Dès le début, définir le Shinto est malaisé, car le terme de "religion" ne lui sied pas vraiment, tout comme pour le bouddhisme. Il s'agit plutôt d'une manière de vivre, une manière de ressentir son environnement, qui n'est pas vraiment comparable à la "religion" tel qu'on la conçoit en Europe. Mais je vais être obligée d'utiliser ce terme, même si c'est avec des pincettes.
Le shinto donc, religion sur lequel sur base Kamichu, est animiste. C'est une religion qui considère qu'il existe un esprit en chaque chose, chaque brin d'herbe, animal, événement... Mais pas seulement parmi les choses dites "nobles". Il existe aussi des Kami sans prestence rattachées aux plus petites choses de la vie comme les excréments ou les crachats. L'ensemble des kami est nommé Shinkoku (神国 « le pays des divinités »). Il existe en fait autant de Kamis qu'il existe de choses sur terre. C'est une pratique qui possède de nombreuses fêtes (ou matsuri) qui permettent aux gens de se retrouver dans les sanctuaires: fête de l'An neuf, fête des poupées, fête des garçons, fête des enfants, rendant le monde terrestre aussi important que le monde céleste. Cette égale importance du sacré et du quotidien est en quelques sorte le fer de lance du shintoïsme, tout comme l’importance de l’appartenance à une communauté, le shintoïsme étant au final plus un ensemble de pratiques qu’une doctrine précise. [Plus d'infos ici.]
On pourra considérer les yokai comme faisant partie d'une culture beaucoup plus populaire, orale, et n'appartenant à aucune religion contrairement aux kamis. Un yokai est défini comme étant "un être vivant, forme d'existence ou phénomène auxquels on peut appliquer les qualificatifs extraordinaire, mystérieux, bizarre, étrange et sinistre" ou encore "être supernaturel qui n'est ni un kami, ni un fantôme" . Dans le langage courant, yōkai est l'équivalent du mot "monstre" des langues européennes (D'ou la dénomination "yokai" des monstres dans le manga saiyuki de Minekura Kazuya alors que ces monstres ne sont pas des créatures "yokai" au sens folklorique du terme. )

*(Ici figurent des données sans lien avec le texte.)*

Definition demo_engine : engine_params := literal_engine two_readers [answer 200 fixed_body] 3.
#[local] Instance demo_api : APILib unit := engine_api demo_engine.

(** What a remote returns, without its external label. *)
Definition up_stream : sampleStreamIterator :=
  mkSampleStreamIterator (mkSampleStream {["__name__" := "up"]} [mkSamplePair 1000 f64_zero]).

Lemma instant_query_correct_witness :
  exists l, query tt []
      (instant_request "up offset 1s" "60") [] = Some (Ret (tt, inr (DQuery (PromVector l)))) /\
    exists s, s ∈ l /\ Fingerprint (SMetric s) = fingerprint_of up_stream.
Proof.
  destruct (instant_query_correct demo_engine tt [] (instant_request "up offset 1s" "60") [] (up_selector Second) 60000 None)
    as (l&Hq&[_ Hcomp _]).
  - reflexivity.
  - vm_compute. reflexivity.
  - discriminate.
  - reflexivity.
  - apply calm_valid.
  - reflexivity.
  - reflexivity.
  - intros c Hc. assert (c = plain_client) as ->.
    { apply elem_of_cons in Hc as [->|Hc]; [done|]. by apply list_elem_of_singleton in Hc. }
    eexists. split; [vm_compute; reflexivity|]. vm_compute. repeat constructor.
  - vm_compute. reflexivity.
  - exists l. split; [exact Hq|]. apply (Hcomp up_stream (mkSamplePair 1000 f64_zero)).
    + vm_compute. left.
    + left.
    + vm_compute. split; discriminate.
    + right. exists [0; 1]%nat. split; [reflexivity|]. vm_compute. reflexivity.
Defined.

(** The sum of two selectors, as a range query. *)
Definition sum_statement : EvalStmt :=
  mkEvalStmt (BinaryExpr 1 (EVectorSelector (up_selector 0)) (ParenExpr (EVectorSelector (up_selector Second))) None false)
    10000 20000 (5 * Second).

Example sum_windows : (fun w => w.1) <$> windows (300 * Second) sum_statement (es_Expr sum_statement) =
  [(-290000, 20000); (-291000, 19000)].
Proof. vm_compute. reflexivity. Qed.

Lemma populateIterators_correct_witness :
  exists e' l, populateIterators (calm [answer 200 fixed_body] 3) (300 * Second)
      (mkQuerier NoopQuerier (RemoteQuerier [] <$> Queriers two_readers)) sum_statement = Ret (e', None) /\
    populated l (es_Expr sum_statement) e' /\ length l = 2%nat.
Proof.
  destruct (populateIterators_correct (calm [answer 200 fixed_body] 3) (300 * Second) two_readers sum_statement
    (mkQuerier NoopQuerier (RemoteQuerier [] <$> Queriers two_readers)) []) as (e'&l&Hp&Hpop&Hlen&_).
  - apply calm_valid.
  - reflexivity.
  - intros k w Hw c Hc. assert (c = plain_client) as ->.
    { apply elem_of_cons in Hc as [->|Hc]; [done|]. by apply list_elem_of_singleton in Hc. }
    destruct k as [|[|k]]; [injection Hw as <-|injection Hw as <-|discriminate Hw];
      (eexists; split; [vm_compute; reflexivity|]; vm_compute; repeat constructor).
  - exists e', l. split; [exact Hp|]. split; [exact Hpop|exact Hlen].
Defined.

(** A step of a quarter of a millisecond, as a float. *)
Definition quarter : float64 := SpecFloat.S754_finite false 4503599627370496 (-64).
#[local] Instance quarter_strconv : StrconvLib := {|
  Quote s := s;
  ParseFloat s := if String.eqb s "0.000244140625" then Some quarter else parse_literal s
|}.
Definition range_request (q start end_ step : string) : ApiRequest :=
  mkApiRequest {["query" := [q]; "start" := [start]; "end" := [end_]; "step" := [step]]} "/api/v1/query_range" EmptyString.

Example quarter_accepted :
  range_params (range_request "1" "1" "2" "0.000244140625") = inr (1000, 2000, 244140).
Proof. vm_compute. reflexivity. Qed.

(** The query 1 with this step, of which the context allows three points. *)
Definition stuck_statement : EvalStmt := mkEvalStmt (NumberLiteral (f64_of_Z 1)) 1000 2000 244140.

Lemma range_query_points_witness :
  range_loop (calm [] 3) (300 * Second) stuck_statement 4096 3 0 1000 ∅ =
    Ret (inl (ErrQueryTimeout "range evaluation")).
Proof.
  destruct (range_query_points (literal_engine two_readers [] 3) (range_request "1" "1" "2" "0.000244140625")
    1000 2000 244140 (calm [] 3) stuck_statement quarter_accepted eq_refl eq_refl eq_refl) as [_ Hstuck].
  destruct Hstuck as [Hloop _]; [vm_compute; reflexivity|]. etransitivity; [exact Hloop|]. vm_compute. reflexivity.
Defined.

End examples.
(** The buckets of [usage]: a flag is known by its name. *)
Definition category (name : string) : string :=
  match Split "." name with
  | x :: _ :: _ => x
  | _ => "."
  end.
Definition bucket (names : list string) : gmap string (list string) :=
  foldl (fun groups name =>
    let cat := category name in <[cat := default [] (groups !! cat) ++ [name]]> groups) ∅ names.

(** The second loop visits the categories in the order [l]; a small one is moved
    to the category ["."], which the loop leaves alone. *)
Definition regroup (l : list (string * list string)) (groups : gmap string (list string))
    : gmap string (list string) :=
  foldl (fun groups '(cat, fl) =>
    if Nat.ltb (length fl) 2 && negb (String.eqb cat ".")
    then delete cat (<["." := default [] (groups !! ".") ++ fl]> groups) else groups) groups l.

Definition text_of (l : list string) : string := foldr String.append EmptyString l.
Definition newline : string := String.String (byte 10) EmptyString.

(** [strings.ToUpper] of a category: the names of flags are ASCII. *)
Definition upper_byte (b : ascii) : ascii :=
  let n := Ascii.nat_of_ascii b in if Nat.leb 97 n && Nat.leb n 122 then byte (n - 32) else b.
Fixpoint ToUpper (s : string) : string :=
  match s with EmptyString => s | String.String b s => String.String (upper_byte b) (ToUpper s) end.

Record Flag := mkFlag { fl_Name : string; fl_DefValue : string; fl_Usage : string }.

(** [helpTmpl] for a flag, a group and all the groups; the template visits a map
    in the order of its keys. *)
Definition flag_block (f : Flag) : string :=
  newline +:+ "   -" +:+ fl_Name f +:+ " " +:+ quote_default (fl_DefValue f) +:+
  newline +:+ "      " +:+ wrap 80 6 (fl_Usage f) +:+ newline +:+ "  ".
Definition group_block (cat : string) (flags : list Flag) : string :=
  (if String.eqb cat "." then EmptyString else " == " +:+ ToUpper cat +:+ " ==") +:+
  newline +:+ "  " +:+ text_of (flag_block <$> flags) +:+ newline.

Definition named (flags : list Flag) (names : list string) : list Flag :=
  omap (fun n => List.find (fun f => String.eqb (fl_Name f) n) flags) names.

(** [usage], when its second loop visits the categories in the order [l]. *)
Definition usage (flags : list Flag) (l : list (string * list string)) : string :=
  let groups := regroup l (bucket (fl_Name <$> flags)) in
  "usage: prometheus [<args>]" +:+ newline +:+
  text_of ((fun cat => group_block cat (named flags (default [] (groups !! cat)))) <$>
             sort_strings (map_to_list groups).*1).

(** ** Sets of strings *)

Definition stringset : Type := gset string.

Definition stringset_Set (ss : stringset) (s : string) : stringset * option error :=
  (foldl (fun ss v =>
     let v := TrimSpace v in if String.eqb v EmptyString then ss else {[v]} ∪ ss) ss (Split "," s), None).

Definition stringset_slice (ss : stringset) : list string := merge_sort String.le (elements ss).

Definition stringset_String (ss : stringset) : string := strings_Join (stringset_slice ss) ",".

End flags.

(** ** Slashes *)

Definition no_trailing_slash (s : string) : Prop := forall t, s <> t +:+ "/".
Definition no_leading_slash (s : string) : Prop := HasPrefix s "/" = false.

Lemma TrimRight_slash_spec s :
  no_trailing_slash (TrimRight_slash s) /\ exists k, s = TrimRight_slash s +:+ Repeat "/" k.
Proof.
  induction s as [|b s [IH (k&Hk)]]; cbn [TrimRight_slash].
  { split; [|by exists 0%nat]. intros [|a t]; done. }
  destruct (TrimRight_slash s) as [|a r] eqn:Hr.
  - destruct (Ascii.eqb_spec b "/") as [->|Hb]; unfold is_slash.
    + rewrite Ascii.eqb_refl. split; [intros [|x t]; done|]. exists (S k). cbn [Repeat]. by rewrite Hk.
    + rewrite (proj2 (Ascii.eqb_neq _ _) Hb). split.
      * intros [|x [|y t]]; intros Ht; injection Ht; try done.
      * exists k. cbn [String.append]. by rewrite Hk.
  - split; [|exists k; cbn [String.append] in *; by rewrite Hk].
    intros [|x t] Ht; [done|]. injection Ht as _ Ht. by apply (IH t).
Qed.

Lemma TrimLeft_slash_spec s :
  no_leading_slash (TrimLeft_slash s) /\ exists k, s = Repeat "/" k +:+ TrimLeft_slash s.
Proof.
  induction s as [|b s [IH (k&Hk)]]; cbn [TrimLeft_slash].
  { split; [done|by exists 0%nat]. }
  destruct (Ascii.eqb_spec b "/") as [->|Hb]; unfold is_slash.
  - rewrite Ascii.eqb_refl. split; [done|]. exists (S k). cbn [Repeat]. rewrite string_app_assoc.
    cbn [String.append]. by rewrite <- Hk.
  - rewrite (proj2 (Ascii.eqb_neq _ _) Hb). split; [|by exists 0%nat].
    unfold no_leading_slash, HasPrefix. cbn [String.prefix]. destruct (Ascii.ascii_dec "/" b); [|done].
    congruence.
Qed.

Lemma no_leading_prefix s t : no_leading_slash (s +:+ t) -> no_leading_slash s.
Proof. destruct s as [|b s]; [done|]. unfold no_leading_slash, HasPrefix. cbn. by destruct s, t. Qed.

Lemma TrimRight_slash_id s : no_trailing_slash s -> TrimRight_slash s = s.
Proof.
  intros Hs. destruct (TrimRight_slash_spec s) as [_ ([|k]&Hk)].
  - by rewrite string_app_nil_r in Hk.
  - exfalso. assert (exists t, Repeat "/" (S k) = t +:+ "/") as [t Ht].
    { clear. induction k as [|k [t IH]]; [by exists EmptyString|]. exists ("/" +:+ t).
      cbn [Repeat] in *. by rewrite IH, string_app_assoc. }
    rewrite Ht, <- string_app_assoc in Hk. by apply (Hs (TrimRight_slash s +:+ t)).
Qed.

Lemma TrimLeft_slash_id s : no_leading_slash s -> TrimLeft_slash s = s.
Proof.
  destruct s as [|b s]; [done|]. cbn [TrimLeft_slash]. unfold no_leading_slash, HasPrefix, is_slash.
  cbn [String.prefix]. destruct (Ascii.eqb_spec b "/") as [->|]; [|done].
  destruct (Ascii.ascii_dec "/" "/"); [|done]. by destruct s.
Qed.

Lemma Trim_slash_spec s :
  no_leading_slash (Trim_slash s) /\ no_trailing_slash (Trim_slash s) /\
  exists k1 k2, s = Repeat "/" k1 +:+ Trim_slash s +:+ Repeat "/" k2.
Proof.
  unfold Trim_slash. destruct (TrimLeft_slash_spec s) as [Hl (k1&Hk1)].
  destruct (TrimRight_slash_spec (TrimLeft_slash s)) as [Hr (k2&Hk2)]. split_ands; [|done|].
  - apply no_leading_prefix with (Repeat "/" k2). by rewrite <- Hk2.
  - exists k1, k2. by rewrite <- Hk2.
Qed.

Lemma Trim_slash_id s : no_leading_slash s -> no_trailing_slash s -> Trim_slash s = s.
Proof. intros Hl Hr. unfold Trim_slash. rewrite TrimLeft_slash_id by done. by apply TrimRight_slash_id. Qed.

Lemma TrimLeft_slash_cons s : TrimLeft_slash ("/" +:+ s) = TrimLeft_slash s.
Proof. done. Qed.

Section parse_proofs.
Context `{StrconvLib, FlagLib}.

(** The external path is empty or starts with a slash, and does not end with
    one. *)
Lemma external_path_spec p :
  no_trailing_slash (external_path p) /\
  (external_path p = EmptyString \/ exists r, external_path p = "/" +:+ r) /\
  external_path (external_path p) = external_path p.
Proof.
  assert (forall s, no_trailing_slash s -> s = EmptyString \/ (exists r, s = "/" +:+ r) ->
    external_path s = s) as Hid.
  { intros s Hs Hc. unfold external_path. rewrite TrimRight_slash_id by done.
    destruct Hc as [->|[r ->]]; [done|]. by destruct r. }
  assert (forall s, HasPrefix s "/" = true -> exists r, s = "/" +:+ r) as Hpre.
  { intros [|b s]; unfold HasPrefix; cbn [String.prefix]; [done|]. destruct (Ascii.ascii_dec "/" b) as [<-|]; [|done].
    intros _. by exists s. }
  assert (no_trailing_slash (external_path p) /\
    (external_path p = EmptyString \/ exists r, external_path p = "/" +:+ r)) as [Hn Hc].
  { unfold external_path. destruct (TrimRight_slash_spec p) as [Hr _]. set (q := TrimRight_slash p) in *.
    destruct (String.eqb_spec q EmptyString) as [Hq|Hq]; cbn [negb andb]; [split; [done|by left]|].
    destruct (HasPrefix q "/") eqn:Hp; cbn [negb]; [split; [done|right; by apply Hpre]|].
    split; [|right; by exists q]. intros [|b t] Ht; [by injection Ht|].
    injection Ht as _ Ht. by apply (Hr t). }
  split; [done|]. split; [done|]. by apply Hid.
Qed.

Suite à la brusque modernisation du Japon à partir de la deuxième moitié du XIXème siècle, la croyance aux yōkai se perdit peu à peu et ceux-ci ne furent plus considérés que comme des superstitions folkloriques désuettes.
C'est le mangaka Shigeru Mizuki qui a contribué dans les années 60 à relancer l'intérêt du grand public pour ces créatures, notamment par le biais de son manga Kitaro le repoussant, et c'est en grande partie grâce à lui s'ils ont retrouvés leur place dans l'imaginaire collectif et de ce biais dans les livres et les mangas.
Le yokai est donc en quelque sorte le pendant "monstre" du kami qui lui est une divinité. Subjectivement, je considère les Kami comme "vivants et lumineux" alors que les yokai sont plutôt des créatures de la nuit et de l'obscurité. Mais les kami ne sont pas forcement bienveillant, et les yokai pas forcement maléfiques. La frontière entre eux deux reste donc assez fine.
Revenons en à l'animé :
Le premier épisode de Kamichu nous présente donc Yurie, collégienne qui déclare à sa meilleure amie être "devenue une déesse". Pas d'explications sur cette soudaine transformation, qui semble être prise très au sérieux par Matsuri, qui vit elle même dans un sanctuaire. Elle va donc décider d'aider Yurie à révéler son pouvoir, à l'aide de chorégraphies et cris savamment lancés à l'efficacité plus que discutable. Elles vont ensuite au temple, ou elles cherchent à révéler les pouvoirs de Yurie à l'aide d'une cérémonie religieuse dans le temple, aidée en cela par la petite soeur de Matsuri qui elle, possède réellement des pouvoirs, contrairement à sa grande soeur.
A ce point précis de l'animé, j'en venait à me demander si Yurie avait vraiment des pouvoirs. Mais oui, elle en a : Ses tentatives pour utiliser ses pouvoirs ont finis par faire naitre un cyclone qui se rapproche de leur ville, qu'elle finira par arrêter. L'épisode est distillé dans une légère romance présentant les sentiments de l'héroine pour Kenji, un jeune homme à la distraction telle qui ne parvient jamais à se souvenir du nom des gens.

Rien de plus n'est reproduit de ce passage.